_Collected data entries_
· · · · · · ·
(** ** The store's methods *)

Definition run_configuration_of (st : CurrentState) (configuration_id project_id : string) : bool :=
  any (fun configuration =>
    (rcf_id configuration == configuration_id) && (rcf_project_id configuration == project_id))
    (run_configurations st).

Section methods.
Context `{JsonText}.

(** [set_run_configuration]; [id] is the identifier of the version it records. *)
Definition set_run_configuration (id : string) (configuration : RunConfiguration)
    (expected_revision : N) : StoreM RunConfiguration :=
  let! st := get_state in
  refuse_if (negb (expected_revision =? revision st)%N) RevisionConflict ;;
  let current := position (fun current => rcf_id current == rcf_id configuration)
                   (run_configurations st) in
  let project_count :=
    length (retain (fun current => rcf_project_id current == rcf_project_id configuration)
              (run_configurations st)) in
  refuse_if (negb (run_configuration_is_valid configuration)
             || negb (any (fun project => p_id project == rcf_project_id configuration) (projects st))
             || (is_none current && (run_configurations_per_project_max <=? project_count)%nat)
             || is_some_and current (fun entry =>
                  rcf_project_id entry.2 != rcf_project_id configuration)) ConstraintViolation ;;
  if (snd <$> current) == Some configuration then ret configuration
  else
    let st' :=
      st <| run_configurations :=
              match current with
              | Some (index, _) => <[index := configuration]> (run_configurations st)
              | None => run_configurations st ++ [configuration]
              end |> in
    install st
      (record_run_configuration_version id configuration None "Configuration saved" st')
      configuration.
End methods.

(** [delete_run_configuration] *)
Definition without_run_configuration (configuration_id : string) (session : SessionRecord)
  : SessionRecord :=
  if s_run_configuration_id session == Some configuration_id
  then session <| s_run_configuration_id := None |> else session.
Definition delete_run_configuration (configuration_id : string) (expected_revision : N)
  : StoreM RunConfiguration :=
  let! st := get_state in
  refuse_if (negb (expected_revision =? revision st)%N) RevisionConflict ;;
  let! '(index, deleted) :=
    lift (ok_or (position (fun configuration => rcf_id configuration == configuration_id)
                   (run_configurations st)) NotFound) in
  let st' := st <| run_configurations := delete index (run_configurations st) |> in
  let st' :=
    remove_configuration_target_state (rcf_project_id deleted) (run_target configuration_id) st' in
  install st
    (st' <| run_setup_marks :=
              retain (fun mark => rsm_configuration_id mark != configuration_id)
                (run_setup_marks st') |>
         <| sessions := without_run_configuration configuration_id <$> sessions st' |>)
    deleted.

(** [record_run_setup_mark] *)
Definition record_run_setup_mark (mark : RunSetupMark) : StoreM unit :=
  let! st := get_state in
  refuse_if (negb (setup_mark_is_valid mark)
             || negb (run_configuration_of st (rsm_configuration_id mark) (rsm_project_id mark)))
    ConstraintViolation ;;
  install st
    (st <| run_setup_marks := replace_bounded_setup_mark mark (run_setup_marks st) |>) tt.

(** [insert_run_session] *)
Definition insert_run_session (session : SessionRecord) (setup_mark : option RunSetupMark)
  : StoreM N :=
  let! configuration_id := lift (ok_or (s_run_configuration_id session) ConstraintViolation) in
  let! st := get_state in
  refuse_if ((s_kind session != SessionKind_Terminal)
             || any (fun value => s_id value == s_id session) (sessions st)
             || negb (run_configuration_of st configuration_id (s_project_id session))
             || is_some_and setup_mark (fun mark =>
                  negb (setup_mark_is_valid mark)
                  || (rsm_project_id mark != s_project_id session)
                  || (rsm_configuration_id mark != configuration_id))) ConstraintViolation ;;
  let st' := st <| sessions := sessions st ++ [session] |> in
  install_revision st
    match setup_mark with
    | Some mark =>
        st' <| run_setup_marks := replace_bounded_setup_mark mark (run_setup_marks st') |>
    | None => st'
    end.

(** ** Validation *)

(** [run_configurations_are_invalid] *)
Definition run_configurations_are_invalid (st : CurrentState) : bool :=
  any (fun project =>
    (run_configurations_per_project_max
     <? length (retain (fun configuration => rcf_project_id configuration == p_id project)
                  (run_configurations st)))%nat) (projects st)
  || any_with_rest (fun configuration rest =>
       negb (run_configuration_is_valid configuration)
       || negb (any (fun project => p_id project == rcf_project_id configuration) (projects st))
       || any (fun candidate => rcf_id candidate == rcf_id configuration) rest)
       (run_configurations st).

(** [run_setup_marks_are_invalid] *)
Definition run_setup_marks_are_invalid (st : CurrentState) : bool :=
  any (fun project =>
    (run_setup_marks_per_project_max
     <? length (retain (of_project (p_id project)) (run_setup_marks st)))%nat) (projects st)
  || any_with_rest (fun mark rest =>
       negb (setup_mark_is_valid mark)
       || negb (run_configuration_of st (rsm_configuration_id mark) (rsm_project_id mark))
       || any (same_slot mark) rest) (run_setup_marks st).

(** * What recording a version does *)

(** ** The newest comes last *)

Section sorted.
Context {A : Type} (le : A -> A -> bool).

(** Elements that are at most [y] are inserted before it. *)
Lemma insert_sorted_snoc x y l :
  le x y = true -> insert_sorted le x (l ++ [y]) = insert_sorted le x l ++ [y].
Proof.
  intros Hle. induction l as [|z l IH]; simpl; [by rewrite Hle|].
  destruct (le x z); [done|]. by rewrite IH.
Qed.

Lemma sort_by_snoc y l :
  (forall x, x ∈ l -> le x y = true) -> sort_by le (l ++ [y]) = sort_by le l ++ [y].
Proof.
  induction l as [|x l IH]; simpl; [done|]. intros Hl.
  rewrite IH by (intros; apply Hl; by right). apply insert_sorted_snoc, Hl. by left.
Qed.
End sorted.

Section eviction.
Context (project_id : string) (target : ImproverSessionTarget).
Implicit Types (versions : list ConfigurationVersion).

Lemma retain_imap_app {A} (p : A -> bool) (l k : list A) :
  retain (fun entry => p entry.2) (imap pair (l ++ k)) =
  retain (fun entry => p entry.2) (imap pair l)
  ++ retain (fun entry => p entry.2) (imap (fun i x => (length l + i, x)%nat) k).
Proof. by rewrite imap_app, retain_app. Qed.

(** The indexed entries of the versions of a target. *)
Lemma indexed_entries {A} (p : A -> bool) (l : list A) entry :
  entry ∈ retain (fun entry => p entry.2) (imap pair l) ->
  l !! entry.1 = Some entry.2 /\ p entry.2 = true.
Proof.
  rewrite elem_of_retain. intros [Hin Hp]. split; [|done].
  apply elem_of_lookup_imap in Hin as (i & x & -> & Hi). done.
Qed.

Lemma delete_app_left {A} (l k : list A) i x :
  l !! i = Some x -> delete i (l ++ k) = delete i l ++ k.
Proof.
  revert i. induction l as [|y l IH]; intros [|i] Hi; [done..|]. simpl. f_equal. by apply IH.
Qed.

Lemma indexed_length {A} (p : A -> bool) (l : list A) :
  snd <$> retain (fun entry => p entry.2) (imap pair l) = retain p l.
Proof.
  induction l as [|x l IH] using rev_ind; [done|].
  rewrite retain_imap_app, fmap_app, IH, retain_app. f_equal. simpl. by destruct (p x).
Qed.

Lemma evict_none versions :
  (length (retain (of_target project_id target) versions) <= configuration_versions_per_target_max)%nat ->
  evict project_id target versions = versions.
Proof. intros Hl. unfold evict. replace (_ - _)%nat with 0 by lia. done. Qed.

(** With one version too many the oldest leaves, which is not the one appended. *)
Lemma evict_one versions version :
  (forall x, x ∈ versions -> of_target project_id target x = true ->
     (cv_sequence x <= cv_sequence version)%N) ->
  of_target project_id target version = true ->
  length (retain (of_target project_id target) versions) = configuration_versions_per_target_max ->
  exists i oldest, versions !! i = Some oldest /\ of_target project_id target oldest = true
  /\ (forall x, x ∈ versions -> of_target project_id target x = true ->
        (cv_sequence oldest <= cv_sequence x)%N)
  /\ evict project_id target (versions ++ [version]) = delete i versions ++ [version].
Proof.
  intros Hmax Hv Hl. unfold evict, indexed_of_target.
  rewrite retain_imap_app, retain_app, length_app, Hl. cbn [imap retain snd]. rewrite Hv.
  cbn [length]. replace (_ + 1 - _)%nat with 1 by lia.
  set (entries := retain _ (imap pair versions)).
  assert (forall entry, entry ∈ entries ->
    versions !! entry.1 = Some entry.2 /\ of_target project_id target entry.2 = true) as He.
  { intros entry. apply indexed_entries. }
  rewrite sort_by_snoc.
  2:{ intros entry [Hi Ho]%He. apply N.leb_le, Hmax; [by eapply list_elem_of_lookup_2|done]. }
  destruct (sort_by _ entries) as [|[i oldest] rest] eqn:Es.
  { exfalso. pose proof (sort_by_perm (le_key (fun entry => cv_sequence entry.2)) entries) as Hp.
    rewrite Es in Hp. apply Permutation_length in Hp. simpl in Hp.
    pose proof (indexed_length (of_target project_id target) versions) as Hi. fold entries in Hi.
    apply (f_equal length) in Hi. rewrite length_fmap, <- Hp in Hi. rewrite <- Hi in Hl. discriminate. }
  assert ((i, oldest) ∈ entries) as Hin.
  { apply (elem_of_sort_by (le_key (fun entry => cv_sequence entry.2))). rewrite Es. left. }
  destruct (He _ Hin) as [Hi Ho]. simpl in *. exists i, oldest. split_and!; [done..| |].
  - intros x [j Hj]%list_elem_of_lookup_1 Hx.
    assert ((j, x) ∈ entries) as Hje.
    { apply elem_of_retain. split; [|done]. apply elem_of_lookup_imap. eauto. }
    apply N.leb_le. eapply (sort_by_head (le_key (fun entry : nat * ConfigurationVersion => cv_sequence entry.2))
      (le_key_total _) (le_key_trans _)) in Hje; [|by rewrite Es]. exact Hje.
  - simpl. by eapply delete_app_left.
Qed.
End eviction.
(** [reconcile_task_branch_set] *)
Definition reconcile_task_branch_set (task_id : string) (expected_worktree_generation : N)
    (expected_repository_common_dir : string) (incoming : list TaskBranchMembership)
    (evidence_truncated : bool) : StoreM TaskBranchSet :=
  let! st := get_state in
  let! task := lift (ok_or (find_task st task_id) NotFound) in
  let! binding := lift (ok_or (t_branch task) ConstraintViolation) in
  let! proof := lift (ok_or (find_proof st task_id) ConstraintViolation) in
  refuse_if (negb (t_worktree_generation task =? expected_worktree_generation)%N
             || negb (mw_worktree_generation proof =? expected_worktree_generation)%N
             || (mw_repository_common_dir proof != expected_repository_common_dir)
             || (ws_repository_root (mw_normalized_spec proof) != tb_repository_root binding))
    ConstraintViolation ;;
  refuse_if (negb (all_with_before (fun before membership =>
               negb (incoming_is_refused binding expected_worktree_generation
                       expected_repository_common_dir before membership)) [] incoming))
    ConstraintViolation ;;
  let existing := position (fun set => tbs_task_id set == task_id) (task_branch_sets st) in
  let existing_memberships :=
    match existing with Some (_, set) => tbs_memberships set | None => [] end in
  let additions :=
    retain (fun candidate => negb (any (fun existing => same_branch candidate existing)
                                     existing_memberships)) incoming in
  refuse_if ((task_branch_memberships_max <? length existing_memberships + length additions)%nat
             || any (fun candidate =>
                  any (fun set =>
                    any (fun membership => tbm_id membership == tbm_id candidate)
                      (tbs_memberships set)) (task_branch_sets st)) additions)
    ConstraintViolation ;;
  if (additions == [])
     && is_none_or existing (fun entry => negb evidence_truncated || tbs_evidence_truncated entry.2)
  then ret match existing with
           | Some (_, set) => set
           | None => MkTaskBranchSet task_id false []
           end
  else
    match existing with
    | Some (index, set) =>
        let set :=
          set <| tbs_evidence_truncated := tbs_evidence_truncated set || evidence_truncated |>
              <| tbs_memberships := tbs_memberships set ++ additions |> in
        install st (st <| task_branch_sets := <[index := set]> (task_branch_sets st) |>) set
    | None =>
        let set := MkTaskBranchSet task_id evidence_truncated additions in
        install st (st <| task_branch_sets := task_branch_sets st ++ [set] |>) set
    end.

(** [task_branch_sets_are_invalid]: the identifiers are collected in one set
    over all rounds, and the first failure ends the search, so the order of the
    tests does not matter. *)
Definition membership_is_valid (task : TaskRecord) (binding : TaskBranchBinding)
    (membership : TaskBranchMembership) : bool :=
  negb (str_is_empty (tbm_id membership)) && (len (tbm_id membership) <=? 64)%N
  && (tbm_repository_root membership == tb_repository_root binding)
  && negb (str_is_empty (tbm_repository_common_dir membership))
  && (tbm_ref_name membership != primary_ref binding)
  && valid_local_ref (tbm_ref_name membership)
  && is_none_or (tbm_parent_ref_name membership) valid_ref
  && valid_oid (tbm_first_observed_oid membership)
  && (0 <? tbm_first_observed_worktree_generation membership)%N
  && (tbm_first_observed_worktree_generation membership <=? t_worktree_generation task)%N.
Definition branch_set_is_valid (st : CurrentState) (set : TaskBranchSet) : bool :=
  match find_task st (tbs_task_id set) with
  | None => false
  | Some task =>
      match t_branch task with
      | None => false
      | Some binding =>
          (length (tbs_memberships set) <=? task_branch_memberships_max)%nat
          && (length (retain (fun candidate => tbs_task_id candidate == tbs_task_id set)
                        (task_branch_sets st)) =? 1)%nat
          && all (membership_is_valid task binding) (tbs_memberships set)
          && all_with_rest (fun membership rest => negb (any (same_branch membership) rest))
               (tbs_memberships set)
      end
  end.
Definition membership_ids (sets : list TaskBranchSet) : list string :=
  sets ≫= (fun set => tbm_id <$> tbs_memberships set).
Definition task_branch_sets_are_invalid (st : CurrentState) : bool :=
  negb (all (branch_set_is_valid st) (task_branch_sets st)
        && unique_ids (membership_ids (task_branch_sets st))).
(* ===== verification/TaskRecords.v ===== *)
(** * Tasks, their sources and their automation

    [store/src/records/task.rs], [task_source.rs] and
    [project_task_automation.rs], and the clauses of [validation.rs] about task
    sources and task automation; then Projects. *)

From S2P Require Import Prelude Text Domain DomainRules DomainConfig StoreState SessionJournals.
From S2P Require Import JournalInvariant SessionRecords AccountRecords RoutineRecords.

Local Open Scope string_scope.
Local Open Scope list_scope.

(** ** One Task's own fields *)

Definition task_position (st : CurrentState) (task_id : string) : option (nat * TaskRecord) :=
  position (fun task => t_id task == task_id) (tasks st).
Definition set_task (index : nat) (task : TaskRecord) (st : CurrentState) : CurrentState :=
  st <| tasks := <[index := task]> (tasks st) |>.
(** [task.updated_at_epoch_ms = now.max(task.updated_at_epoch_ms + 1)] *)
Definition touched (now : N) (task : TaskRecord) : TaskRecord :=
  task <| t_updated_at_epoch_ms := N.max now (u64_add (t_updated_at_epoch_ms task) 1) |>.

(** [insert_task_record] *)
Definition insert_task_record (task : TaskRecord) (tasks : list TaskRecord)
  : result StoreError (list TaskRecord) :=
  if is_some (t_branch task) || is_some (t_worktree task) || negb (t_worktree_generation task =? 0)%N
  then Err ConstraintViolation
  else if any (fun value => t_id value == t_id task) tasks then Err AlreadyExists
  else Ok (tasks ++ [task]).

(** [insert_task] *)
Definition insert_task (task : TaskRecord) : StoreM N :=
  let! st := get_state in
  let! tasks' := lift (insert_task_record task (tasks st)) in
  install_revision st (st <| tasks := tasks' |>).

(** [rename_task] *)
Definition rename_task (task_id title : string) (updated_at_epoch_ms : N) : StoreM TaskRecord :=
  let! st := get_state in
  let! '(index, task) := lift (ok_or (task_position st task_id) NotFound) in
  if t_title task == title then ret task
  else
    let task := touched updated_at_epoch_ms (task <| t_title := title |>) in
    install st (set_task index task st) task.

(** [update_task_brief], with [update_task_brief_record] *)
Definition update_task_brief (task_id : string) (brief : option string) (updated_at_epoch_ms : N)
  : StoreM TaskRecord :=
  let! st := get_state in
  let! '(index, task) := lift (ok_or (task_position st task_id) NotFound) in
  if t_brief task == brief then ret task
  else
    let task := touched updated_at_epoch_ms (task <| t_brief := brief |>) in
    install st (set_task index task st) task.

(** [update_task_developer_notes] *)
Definition update_task_developer_notes (task_id : string)
    (expected_notes developer_notes : list TaskDeveloperNote) (updated_at_epoch_ms : N)
  : StoreM TaskRecord :=
  refuse_if ((task_developer_notes_max <? N.of_nat (length developer_notes))%N
             || any (fun note => negb (developer_note_is_valid note)) developer_notes
             || any_with_rest (fun note rest => any (fun candidate => dn_id candidate == dn_id note) rest)
                  developer_notes) ConstraintViolation ;;
  let! st := get_state in
  let! '(index, task) := lift (ok_or (task_position st task_id) NotFound) in
  refuse_if (t_developer_notes task != expected_notes) RevisionConflict ;;
  if t_developer_notes task == developer_notes then ret task
  else
    let task := touched updated_at_epoch_ms (task <| t_developer_notes := developer_notes |>) in
    install st (set_task index task st) task.

(** [update_task_steward_brief] *)
Definition update_task_steward_brief (task_id brief_markdown : string)
    (expected_brief_revision updated_at_epoch_ms : N) : StoreM TaskRecord :=
  refuse_if ((task_steward_brief_max_bytes <? len brief_markdown)%N
             || (negb (str_is_empty brief_markdown) && trim_is_empty brief_markdown))
    ConstraintViolation ;;
  let! st := get_state in
  let! '(index, task) := lift (ok_or (task_position st task_id) NotFound) in
  refuse_if (negb (t_steward_brief_revision task =? expected_brief_revision)%N) RevisionConflict ;;
  if t_steward_brief_markdown task == brief_markdown then ret task
  else
    let task :=
      touched updated_at_epoch_ms
        (task <| t_steward_brief_markdown := brief_markdown |>
              <| t_steward_brief_revision := u64_add (t_steward_brief_revision task) 1 |>) in
    install st (set_task index task st) task.
(* ===== verification/SessionRestart.v ===== *)
(** * The reconciliation after a restart

    [reconcile_restart] runs once, before any Session is started: what it makes
    of each Session, which Sessions it removes, and which pointers it keeps. *)

From S2P Require Import Prelude Text Domain DomainRules StoreState SessionJournals Transactions.
From S2P Require Import AgentPlans SessionRecords SessionInvariant SessionPreservation.
From S2P Require Import SessionLifecycle.

Local Open Scope string_scope.
Local Open Scope list_scope.

(** [y] is [x], perhaps without its continuation. *)
Definition same_but_continuation (x y : SessionRecord) : Prop :=
  y = x <| s_ask_to_continuation := s_ask_to_continuation y |>.

#[export] Instance same_but_continuation_preorder : PreOrder same_but_continuation.
Proof.
  split; [by intros []|]. unfold same_but_continuation. intros x y z H1 H2. rewrite H1 in H2. exact H2.
Qed.

Lemma same_cleared ids x : same_but_continuation x (cleared ids x).
Proof. unfold cleared. destruct (_ || _); [done|]. by destruct x. Qed.

Lemma same_id x y : same_but_continuation x y -> s_id y = s_id x.
Proof. by intros ->. Qed.

(** ** Removals, element by element *)

Lemma remove_exact_elem ids st y :
  y ∈ sessions (remove_exact_session_descriptors ids st).2 ->
  exists x, x ∈ sessions st /\ s_id x ∉ ids /\ same_but_continuation x y.
Proof.
  unfold remove_exact_session_descriptors. case_bool_decide as Hids; subst.
  { intros Hy. exists y. split_and!; [done|apply not_elem_of_nil|done]. }
  destruct (_ =? _)%nat; simpl; intros Hy.
  - apply elem_of_retain in Hy as [Hy Hout]. exists y.
    apply negb_true_iff, bool_decide_eq_false in Hout. done.
  - rewrite fold_clear in Hy. apply list_elem_of_fmap in Hy as (x & -> & [Hx Hout]%elem_of_retain).
    exists x. apply negb_true_iff, bool_decide_eq_false in Hout. auto using same_cleared.
Qed.

Lemma remove_exact_stays ids st x :
  x ∈ sessions st -> s_id x ∉ ids ->
  exists y, y ∈ sessions (remove_exact_session_descriptors ids st).2 /\ same_but_continuation x y.
Proof.
  intros Hx Hout. assert (x ∈ retain (outside s_id ids) (sessions st)) as Hk.
  { apply elem_of_retain. split; [done|]. by apply negb_true_iff, bool_decide_eq_false. }
  unfold remove_exact_session_descriptors. case_bool_decide; [by exists x|].
  destruct (_ =? _)%nat; simpl; [by exists x|]. rewrite fold_clear.
  exists (cleared ids x). split; [by apply list_elem_of_fmap_2|apply same_cleared].
Qed.

Section restart.
Context `{UuidParser} (st : CurrentState).

(** ** One Session *)

(** What the loop leaves of a Session. *)
Definition after_restart (x : SessionRecord) : SessionRecord :=
  match restarted st x with Some (_, x') => x' | None => x end.

Lemma after_restart_evolved x : evolved x (after_restart x).
Proof.
  unfold after_restart, restarted, restart_session, restart_conversation.
  destruct (negb _); [apply evolved_refl|]. destruct (_ && _); [by apply evolved_same|].
  case_bool_decide; [destruct (is_some _); [apply evolved_refl|by apply evolved_same]|].
  destruct (_ && _); [by apply evolved_same|].
  destruct (s_resume_ref x); [destruct (negb _); [|destruct (negb _)]|]; by apply evolved_same.
Qed.

(** A Session that may be started again: an Agent with a reference that its
    provider understands. *)
Definition resumable (x : SessionRecord) : Prop :=
  s_kind x = SessionKind_Agent /\ exists ref, s_resume_ref x = Some ref /\
  resume_ref_validate ref = true /\
  provider_matches_agent (ref_provider ref) (pd_agent_id (s_process x)) = true.

Definition at_rest (x : SessionRecord) : Prop :=
  s_lifecycle_state x <> "running" /\ (s_lifecycle_state x = "resuming" -> resumable x).

Lemma not_live x :
  restart_candidate (bool_decide (s_id x ∈ configured_sessions st)) x = false ->
  s_lifecycle_state x <> "running" /\ s_lifecycle_state x <> "resuming".
Proof.
  unfold restart_candidate. rewrite !orb_false_iff. intros [[[Hr Hs] _] _].
  by apply bool_decide_eq_false in Hr, Hs.
Qed.

Lemma restart_conversation_at_rest x :
  s_kind x = SessionKind_Agent -> at_rest (restart_conversation x).
Proof.
  intros Hk. unfold restart_conversation, at_rest.
  destruct (s_resume_ref x) as [ref|] eqn:E; [|done].
  destruct (resume_ref_validate ref) eqn:Hv; simpl; [|done].
  destruct (provider_matches_agent _ _) eqn:Hp; simpl; [|done].
  split; [done|]. intros _. split; [done|]. eauto.
Qed.
(* ===== verification/RecordTransactions.v ===== *)
(** * Every record method is a transaction and never panics

    The commit discipline of [Transactions], for the methods of
    [store/src/records/]; an [expect] of theirs never fails. *)

From S2P Require Import Prelude Text Domain DomainRules DomainConfig StoreState SessionJournals.
From S2P Require Import Transactions SessionRecords RunRecords AccountRecords RoutineRecords.
From S2P Require Import TaskRecords CurrentValidation PlaybookRecords RecordApi.
From S2P Require Import SessionPreservation SessionClaims.

Local Open Scope list_scope.

(** ** Errors that are not panics *)

Definition tame {A} (r : result StoreError A) : Prop := forall message, r <> Err (Panicked message).

(** A transaction that does not panic. *)
Definition sound {A} (s : Store) (r : result StoreError A * Store) : Prop :=
  transaction s r /\ tame r.1.

Ltac tame_code := intros message; repeat case_match; congruence.

Lemma tame_bind {A B} (r : result StoreError A) (k : A -> result StoreError B) :
  tame r -> (forall a, tame (k a)) -> tame (let? a := r in k a).
Proof. intros Hr Hk message. destruct r as [a|e]; [apply Hk|]. intros [= ->]. by apply (Hr message). Qed.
· · · · · · ·
From the records above, reproduce exactly the lines from the one with "Proof. by intros ->. Qed." to the one with "intros Hy. exists", both included, and no others.

_Task output_
Proof. by intros ->. Qed.

(** ** Removals, element by element *)

Lemma remove_exact_elem ids st y :
  y ∈ sessions (remove_exact_session_descriptors ids st).2 ->
  exists x, x ∈ sessions st /\ s_id x ∉ ids /\ same_but_continuation x y.
Proof.
  unfold remove_exact_session_descriptors. case_bool_decide as Hids; subst.
  { intros Hy. exists y. split_and!; [done|apply not_elem_of_nil|done]. }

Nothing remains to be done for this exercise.